:: RECORDS FOR THE EXERCISE ::
====================

(** C12.  [mysql_file_fopen] never leaks its structure: provided the allocator
    returns unused memory, it terminates without fault; on failure it returns
    [NULL], everything it allocated was released and the heap is unchanged; on
    success it returns the one new structure, whose file is a non-null
    [FILE] and whose hook is set. *)
Theorem fopen_releases_on_failure `{E : Env} (cfg : config) (loc : srcloc) (K N F1 F2 : Z) (w : world) :
  new_struct w = NULL \/ w_heap w !! new_struct w = None ->
  exists r w' t, run (mysql_file_fopen cfg loc K N F1 F2) w = Some (r, w', t)
    /\ (r = NULL -> w_heap w' = w_heap w /\ mallocs t = frees t)
    /\ (r <> NULL -> r = new_struct w /\ mallocs t = [r] /\ frees t = []
         /\ exists h fp, w_heap w' = <[r := {| o_psi := Some h; o_file := Some fp |}]> (w_heap w)
              /\ fp <> NULL).
Proof.
  intros Hnew. rewrite fopen_spec. unfold new_struct in *. unfold spec_fopen, ask_sys at 1.
  destruct (sys_answer (w_sys w) _) as [that s1]. cbn [fst] in Hnew.
  destruct (Z.eqb_spec that 0) as [->|Hz].
  { do 3 eexists. split; [reflexivity|]. done. }
  destruct Hnew as [?|Hnew]; [done|]. cbn [w_heap]. rewrite Hnew.
  pose proof (spec_open_start_memory cfg loc K N that
    {| w_heap := w_heap w; w_sys := s1; w_psi := w_psi w |}) as H1.
  destruct (spec_open_start _ _ _ _ _ _) as [[[h l] w2] pre]. cbn [fst snd] in H1.
  destruct H1 as (E1 & E2 & E3). unfold ask_sys at 1. destruct (sys_answer _ _) as [fp s2].
  pose proof (spec_open_end_memory l {| w_heap := w_heap w2; w_sys := s2; w_psi := w_psi w2 |}) as H2.
  destruct (spec_open_end l _) as [w4 post]. cbn [fst snd w_heap] in E1, H2.
  destruct H2 as (F1' & F2' & F3').
  assert (Hm : forall t1 t2, mallocs (t1 ++ t2) = mallocs t1 ++ mallocs t2)
    by (intros; apply omap_app).
  assert (Hf : forall t1 t2, frees (t1 ++ t2) = frees t1 ++ frees t2) by (intros; apply omap_app).
  assert (Hmt : mallocs (ESys (my_malloc SIZEOF_MYSQL_FILE MY_WME) that
                 :: pre ++ ESys (my_fopen N F1 F2) fp :: post) = [that]).
  { change (?e :: pre ++ ?f :: post) with ([e] ++ pre ++ [f] ++ post).
    rewrite !Hm, E2, F2'. cbn. destruct (Z.eqb_spec that 0); done. }
  assert (Hft : frees (ESys (my_malloc SIZEOF_MYSQL_FILE MY_WME) that
                 :: pre ++ ESys (my_fopen N F1 F2) fp :: post) = []).
  { change (?e :: pre ++ ?f :: post) with ([e] ++ pre ++ [f] ++ post).
    by rewrite !Hf, E3, F3'. }
  destruct (Z.eqb_spec fp 0) as [->|Hfp].
  - unfold ask_sys. destruct (sys_answer _ _) as [r s3]. do 3 eexists. split; [reflexivity|].
    split; [intros _|done]. cbn [w_heap]. split; [by rewrite F1', E1|].
    by rewrite Hm, Hf, Hmt, Hft.
  - do 3 eexists. split; [reflexivity|]. split; [done|]. intros _. split_and!; try done.
    exists h, fp. split; [|done]. cbn. by rewrite F1', E1.
Qed.

Lemma fopen_releases_on_failure_witness :
  let cfg := {| have_psi := true; safe_mutex := false; PSI_server := 1 |} in
  exists r w' t, run (mysql_file_fopen cfg (7, 20) 3 500 0 0) demo_world = Some (r, w', t)
    /\ (r = NULL -> w_heap w' = ∅ /\ mallocs t = frees t)
    /\ (r <> NULL -> r = new_struct demo_world /\ mallocs t = [r] /\ frees t = []
         /\ exists h fp, w_heap w' = <[r := {| o_psi := Some h; o_file := Some fp |}]> ∅
              /\ fp <> NULL).
Proof.
  apply (fopen_releases_on_failure {| have_psi := true; safe_mutex := false; PSI_server := 1 |}
    (7, 20) 3 500 0 0 demo_world).
  right. reflexivity.
Defined.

====================

Output consists of exactly the lines from the one containing "- do 3 eexists." to the end of the records above, retyped without change and with nothing extra.

  - do 3 eexists. split; [reflexivity|]. split; [done|]. intros _. split_and!; try done.
    exists h, fp. split; [|done]. cbn. by rewrite F1', E1.
Qed.

Lemma fopen_releases_on_failure_witness :
  let cfg := {| have_psi := true; safe_mutex := false; PSI_server := 1 |} in
  exists r w' t, run (mysql_file_fopen cfg (7, 20) 3 500 0 0) demo_world = Some (r, w', t)
    /\ (r = NULL -> w_heap w' = ∅ /\ mallocs t = frees t)
    /\ (r <> NULL -> r = new_struct demo_world /\ mallocs t = [r] /\ frees t = []
         /\ exists h fp, w_heap w' = <[r := {| o_psi := Some h; o_file := Some fp |}]> ∅
              /\ fp <> NULL).
Proof.
  apply (fopen_releases_on_failure {| have_psi := true; safe_mutex := false; PSI_server := 1 |}
    (7, 20) 3 500 0 0 demo_world).
  right. reflexivity.
Defined.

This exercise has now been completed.